5. Paranoïa annale : l'argent est la maîtrise et le malade blâme les gens (sujets) de grever cette maîtrise (objet). Il s'agit d'un contre-transfert exotique où l'objet transitionnel (l'argent, le statut social, palliatif du manque d'existence narcissique) prend la place du sujet. Cette confusion se double d'une crainte d'agression, elle pose le possédant comme victime des sans-travail.
6. Schizophrénie délirante : là, nous sommes très très haut dans l'employisme. Les problèmes se créent et, avec eux, les solutions les plus catastrophiques. Il faut toujours rappeler aux sujets délirants que l'important, c'est l'humain, que l'économie est ce qui sert les besoins humains et qu'elle n'est pas le but de l'humanité. À ce stade, un effondrement du sujet peut, seul, le sauver après un deuil très long, très douloureux. Les sujets arrivés à ce stade sont susceptibles de somatiser, leur santé est éventuellement menacée.
7. Auto-perversion ou retournement du déficit narcissique contre soi : le malade renonce alors à ses loisirs, à sa vie de famille, il tient des discours incohérents (genre : 'je vais travailler pour pouvoir être avec toi'). À ce stade, les comportements morbides, auto-mutilants se reproduisent, se multiplient. Le diagnostique est réservé, le patient est en danger.

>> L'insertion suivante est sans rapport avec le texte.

Lemma popcli_ok cpus c k :
  ids_ok cpus -> cpus !! c = Some k -> iflag k = false -> 1 <= ncli k < 2 ^ 31 ->
  popcli c cpus = Ret tt (<[c := pop_cpu k]> cpus).
Proof.
  intros Hids Hk Hif Hn. pose proof (lookup_lt_Some _ _ _ Hk) as Hlt.
  set (k1 := k <| ncli ::= (fun n => s32 (n - 1)) |>).
  set (cpus1 := <[c := k1]> cpus).
  assert (Hk1 : cpus1 !! c = Some k1) by (by apply list_lookup_insert_eq).
  assert (Hids1 : ids_ok cpus1) by (by eapply ids_ok_insert).
  unfold popcli, readeflags, sti. msimp. rewrite Hk. msimp. rewrite Hif.
  rewrite (mycpu_ok _ _ _ Hids Hk Hif), (upd_cpu_insert _ _ _ _ Hk). fold k1 cpus1.
  rewrite Hk1. cbn [ncli k1 setf]. rewrite s32_small by lia.
  destruct (Z.ltb_spec (ncli k - 1) 0); [lia|].
  rewrite (mycpu_ok _ _ _ Hids1 Hk1 Hif), Hk1. cbn [ncli intena k1 setf].
  unfold pop_cpu. rewrite s32_small by lia.
  destruct ((ncli k - 1 =? 0) && intena k) eqn:Hb.
  - rewrite (upd_cpu_insert _ _ _ _ Hk1). unfold cpus1. by rewrite list_insert_insert_eq.
  - unfold cpus1, k1. by rewrite <- Hif.
Qed.

(** A balanced pushcli/popcli pair leaves the CPU as it was, up to the saved
    [intena] of the outermost level. *)
Definition rest_cpu (k : cpu) : cpu :=
  k <| intena := if ncli k =? 0 then iflag k else intena k |>.

Lemma pop_push_cpu k : cpu_ok k -> pop_cpu (push_cpu k) = rest_cpu k.
Proof.
  intros [Hn Hif]. destruct k as [a st n i p fl]. cbn in *.
  unfold pop_cpu, push_cpu, rest_cpu, setf. cbn.
  rewrite (s32_small (n + 1)), s32_small by lia.
  replace (n + 1 - 1) with n by lia.
  destruct (Z.eqb_spec n 0) as [->|]; cbn; [done|]. by rewrite Hif by lia.
Qed.

Lemma rest_push_cpu k : cpu_ok k -> rest_cpu (push_cpu k) = push_cpu k.
Proof.
  intros [Hn Hif]. unfold rest_cpu, push_cpu. cbn. rewrite s32_small by lia.
  destruct (Z.eqb_spec (ncli k + 1) 0); [lia|done].
Qed.

Lemma rest_nested_cpu k : ncli k <> 0 -> rest_cpu k = k.
Proof.
  intros Hn. destruct k as [a st n i p fl]. unfold rest_cpu. cbn in *.
  destruct (Z.eqb_spec n 0); [done|done].
Qed.

Lemma push_cpu_ok k : cpu_ok k ->
  ncli (push_cpu k) = ncli k + 1 /\ iflag (push_cpu k) = false.
Proof. intros [Hn _]. cbn. rewrite s32_small by lia. done. Qed.

Lemma ids_ok_push cpus c k :
  ids_ok cpus -> cpus !! c = Some k -> ids_ok (<[c := push_cpu k]> cpus).
Proof. intros. by eapply ids_ok_insert. Qed.

Lemma myproc_ok cpus c k :
  ids_ok cpus -> cpus !! c = Some k -> cpu_ok k ->
  myproc c cpus = Ret (cproc k) (<[c := rest_cpu k]> cpus).
Proof.
  intros Hids Hk Hok. pose proof (lookup_lt_Some _ _ _ Hk) as Hlt.
  destruct (push_cpu_ok k Hok) as [Hn Hf].
  assert (Hk1 : (<[c := push_cpu k]> cpus) !! c = Some (push_cpu k))
    by (by apply list_lookup_insert_eq).
  pose proof (ids_ok_push _ _ _ Hids Hk) as Hids1.
  unfold myproc. msimp. rewrite (pushcli_ok _ _ _ Hids Hk).
  rewrite (mycpu_ok _ _ _ Hids1 Hk1 Hf), Hk1.
  rewrite (popcli_ok _ _ _ Hids1 Hk1 Hf) by (destruct Hok; lia).
  by rewrite list_insert_insert_eq, pop_push_cpu.
Qed.

Definition held_by (c : nat) (lk : spinlock) : bool :=
  negb (locked lk =? 0) && bool_decide (lkcpu lk = Some c).

Lemma holding_ok cpus lk c k :
  ids_ok cpus -> cpus !! c = Some k -> cpu_ok k ->
  holding c (cpus, lk) = Ret (held_by c lk) (<[c := rest_cpu k]> cpus, lk).
Proof.
  intros Hids Hk Hok. pose proof (lookup_lt_Some _ _ _ Hk) as Hlt.
  destruct (push_cpu_ok k Hok) as [Hn Hf].
  assert (Hk1 : (<[c := push_cpu k]> cpus) !! c = Some (push_cpu k))
    by (by apply list_lookup_insert_eq).
  pose proof (ids_ok_push _ _ _ Hids Hk) as Hids1.
  assert (Hpop : popcli c (<[c := push_cpu k]> cpus) = Ret tt (<[c := rest_cpu k]> cpus)).
  { rewrite (popcli_ok _ _ _ Hids1 Hk1 Hf) by (destruct Hok; lia).
    by rewrite list_insert_insert_eq, pop_push_cpu. }
  unfold holding, on_cpus, held_by. msimp. cbn [fst snd].
  rewrite (pushcli_ok _ _ _ Hids Hk). cbn [fst snd].
  destruct (locked lk =? 0); cbn [negb andb fst snd].
  - by rewrite Hpop.
  - rewrite (mycpu_ok _ _ _ Hids1 Hk1 Hf). cbn [fst snd]. by rewrite Hpop.
Qed.

Lemma acquire_cases cpus lk c k :
  ids_ok cpus -> cpus !! c = Some k -> cpu_ok k -> ncli k < 2 ^ 31 - 2 ->
  acquire c (cpus, lk) =
    if held_by c lk then Panic "acquire"
    else if locked lk =? 0
         then Ret tt (<[c := push_cpu k]> cpus, Spinlock 1 (Some c))
         else Spin.
Proof.
  intros Hids Hk Hok Hb. pose proof (lookup_lt_Some _ _ _ Hk) as Hlt.
  destruct (push_cpu_ok k Hok) as [Hn Hf].
  assert (Hk1 : (<[c := push_cpu k]> cpus) !! c = Some (push_cpu k))
    by (by apply list_lookup_insert_eq).
  pose proof (ids_ok_push _ _ _ Hids Hk) as Hids1.
  assert (Hok1 : cpu_ok (push_cpu k)) by (split; [destruct Hok; lia|done]).
  unfold acquire, on_cpus. msimp. cbn [fst snd].
  rewrite (pushcli_ok _ _ _ Hids Hk), (holding_ok _ _ _ _ Hids1 Hk1 Hok1).
  rewrite list_insert_insert_eq, rest_push_cpu by done.
  destruct (held_by c lk); [done|].
  unfold xchg_locked. cbn [fst snd].
  destruct (locked lk =? 0); [|done]. cbn [fst snd].
  by rewrite (mycpu_ok _ _ _ Hids1 Hk1 Hf).
Qed.

Lemma release_cases cpus lk c k :
  ids_ok cpus -> cpus !! c = Some k -> cpu_ok k -> 1 <= ncli k ->
  release c (cpus, lk) =
    if held_by c lk then Ret tt (<[c := pop_cpu k]> cpus, Spinlock 0 None)
    else Panic "release".
Proof.
  intros Hids Hk Hok Hn. destruct Hok as [Hb Hif].
  unfold release. msimp. rewrite (holding_ok _ _ _ _ Hids Hk) by done.
  rewrite rest_nested_cpu, (list_insert_id _ _ _ Hk) by lia.
  destruct (held_by c lk); [|done].
  unfold on_cpus. msimp. cbn [fst snd].
  by rewrite (popcli_ok _ _ _ Hids Hk) by (lia || apply Hif; lia).
Qed.

(** Any sequence of pushcli and popcli calls that never pops more than it
    pushed; [depth d ops] is the nesting depth it ends at, starting from [d]. *)
Inductive cliop := PushCli | PopCli.

Definition run_cli (c : nat) (op : cliop) : M (list cpu) unit :=
  match op with PushCli => pushcli c | PopCli => popcli c end.

Fixpoint depth (d : Z) (ops : list cliop) : option Z :=
  match ops with
  | [] => Some d
  | PushCli :: ops' => depth (d + 1) ops'
  | PopCli :: ops' => if d =? 0 then None else depth (d - 1) ops'
  end.

(** CPU [k] at nesting depth [d], entered with interrupt flag [b]. *)
Definition at_depth (b : bool) (d : Z) (k : cpu) : Prop :=
  0 <= d /\ ncli k = d /\ iflag k = (if d =? 0 then b else false) /\
  (0 < d -> intena k = b).

Lemma run_cli_depth b c ops cpus k d d' :
  ids_ok cpus -> cpus !! c = Some k -> at_depth b d k ->
  d + Z.of_nat (length ops) < 2 ^ 31 - 1 -> depth d ops = Some d' ->
  exists k', for_each ops (run_cli c) cpus = Ret tt (<[c := k']> cpus) /\ at_depth b d' k'.
Proof.
  revert cpus k d. induction ops as [|op ops IH]; intros cpus k d Hids Hk Hd Hb Hdep.
  { exists k. simplify_eq/=. split; [|done]. msimp. by rewrite list_insert_id. }
  cbn [length] in Hb. destruct Hd as (H0 & Hn & Hif & Hia).
  pose proof (lookup_lt_Some _ _ _ Hk) as Hlt.
  destruct op; cbn [depth] in Hdep; cbn [for_each run_cli]; msimp.
  - rewrite (pushcli_ok _ _ _ Hids Hk).
    destruct (IH (<[c := push_cpu k]> cpus) (push_cpu k) (d + 1)) as (k' & Hr & Hk');
      [by eapply ids_ok_insert|by apply list_lookup_insert_eq| |lia|done|].
    + unfold at_depth. cbn. rewrite s32_small, Hn, Hif by lia.
      destruct (Z.eqb_spec (d + 1) 0); [lia|].
      split_and!; [lia|done|done|]. destruct (Z.eqb_spec d 0); [done|]. intros _. apply Hia. lia.
    + exists k'. rewrite Hr, list_insert_insert_eq. done.
  - destruct (Z.eqb_spec d 0) as [|Hd0]; [done|].
    rewrite (popcli_ok _ _ _ Hids Hk) by (done || lia).
    destruct (IH (<[c := pop_cpu k]> cpus) (pop_cpu k) (d - 1)) as (k' & Hr & Hk');
      [by eapply ids_ok_insert|by apply list_lookup_insert_eq| |lia|done|].
    + unfold at_depth. cbn. rewrite s32_small, Hn, Hia by lia.
      split_and!; [lia|done|by destruct (d - 1 =? 0)|done].
    + exists k'. rewrite Hr, list_insert_insert_eq. done.
Qed.

(** "It takes two popcli to undo two pushcli": after any sequence of calls
    that never pops more than it pushed, interrupts are off at positive depth
    and back to what they were at depth zero, the counter is the depth, no other
    CPU is touched, and none of popcli's two panics is reached. *)
Theorem pushcli_popcli_nesting cpus c k ops d :
  ids_ok cpus -> cpus !! c = Some k -> ncli k = 0 ->
  Z.of_nat (length ops) < 2 ^ 31 - 1 -> depth 0 ops = Some d ->
  exists k', for_each ops (run_cli c) cpus = Ret tt (<[c := k']> cpus) /\
             ncli k' = d /\ iflag k' = (if d =? 0 then iflag k else false).
Proof.
  intros Hids Hk Hn Hb Hd.
  destruct (run_cli_depth (iflag k) c ops cpus k 0 d) as (k' & Hr & _ & ? & ? & _); eauto.
  by repeat split.
Qed.

Lemma pushcli_popcli_nesting_witness :
  exists k', for_each [PushCli; PushCli; PopCli; PopCli] (run_cli 0)
               [Cpu 7 1 0 false None true] = Ret tt [k'] /\
             ncli k' = 0 /\ iflag k' = true.
Proof.
  apply (pushcli_popcli_nesting [Cpu 7 1 0 false None true] 0 (Cpu 7 1 0 false None true)
           [PushCli; PushCli; PopCli; PopCli] 0);
    [apply NoDup_singleton|reflexivity|reflexivity|vm_compute; reflexivity|reflexivity].
Defined.

(** A popcli too many panics, whichever way interrupts are. *)
Lemma popcli_underflow cpus c k :
  ids_ok cpus -> cpus !! c = Some k -> ncli k = 0 ->
  popcli c cpus = Panic (if iflag k then "popcli - interruptible" else "popcli").
Proof.
  intros Hids Hk Hn. unfold popcli, readeflags. msimp. rewrite Hk. msimp.
  destruct (iflag k) eqn:Hif; [done|].
  rewrite (mycpu_ok _ _ _ Hids Hk Hif), (upd_cpu_insert _ _ _ _ Hk).
  rewrite list_lookup_insert_eq by (by eapply lookup_lt_Some). cbn. by rewrite Hn.
Qed.

(** ** Interleaving the memory accesses of acquire and release

    Each CPU runs [acquire(lk); critical section; release(lk)] over and over.
    One step is one access to the lock word or to [lk->cpu]; the test that
    [holding] makes before the xchg loop (and before the two stores of
    [release]) is the guard of a step, and a CPU whose guard fails panics. *)

Inductive lpc :=
| Outside     (* not in acquire or release *)
| Spinning    (* in the xchg loop *)
| Owner       (* xchg returned 0; lk->cpu not yet written *)
| Critical    (* acquire has returned *)
| Clearing    (* release has written lk->cpu = 0, locked still 1 *)
| Panicked.

#[export] Instance lpc_eq_dec : EqDecision lpc.
Proof. solve_decision. Defined.

Record lsys := LSys { lpcs : list lpc; slk : spinlock }.

#[export] Instance eta_lsys : Eta lsys := fun r => LSys (lpcs r) (slk r).

Definition set_pc (c : nat) (p : lpc) (lk : spinlock) (s : lsys) : lsys :=
  LSys (<[c := p]> (lpcs s)) lk.

Inductive lstep (s : lsys) : lsys -> Prop :=
| st_enter c : lpcs s !! c = Some Outside ->
    lstep s (set_pc c (if held_by c (slk s) then Panicked else Spinning) (slk s) s)
| st_xchg c : lpcs s !! c = Some Spinning ->
    lstep s (set_pc c (if locked (slk s) =? 0 then Owner else Spinning)
                    ((slk s) <| locked := 1 |>) s)
| st_owner c : lpcs s !! c = Some Owner ->
    lstep s (set_pc c Critical ((slk s) <| lkcpu := Some c |>) s)
| st_clear c : lpcs s !! c = Some Critical ->
    lstep s (if held_by c (slk s)
             then set_pc c Clearing ((slk s) <| lkcpu := None |>) s
             else set_pc c Panicked (slk s) s)
| st_free c : lpcs s !! c = Some Clearing ->
    lstep s (set_pc c Outside ((slk s) <| locked := 0 |>) s).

8. Délires hallucinatoires, 'folie des grandeurs'. Le patient cesse alors de stigmatiser, il est pris dans des activités qu'il réprouve. Il s'agit alors de pulsion de jeu, de frisson de risque. Les traders constituent un bel exemple. Le moi est dissout, le surmoi est en lambeau, les comportements sociopathes sont à craindre. Le sujet ne connaît alors plus de limite à ses actes. Son moi est remplacé par une machine à obéir à la logique employiste. Il n'y a plus de reste, de passion, de volonté. Sa santé se dégrade, il doit rapidement être pris en charge par les organismes de sécurité sociale publiques.
9. Psychopathie : à ce stade, au nom de l'emploi, le sujet tue, dégrade l'environnement, pousse ses collègues ou ses proches au désespoir. Ses comportements compromettent sa survie, celle de ses proches, de son espèce et de son biotope. À ce stade, nous avons affaire à des comportements nuisibles, dangereux pour la société. À mon sens – mais je demande l'avis d'experts – il faut marquer les limites pour que les dégâts ne prennent pas une dimension trop importante.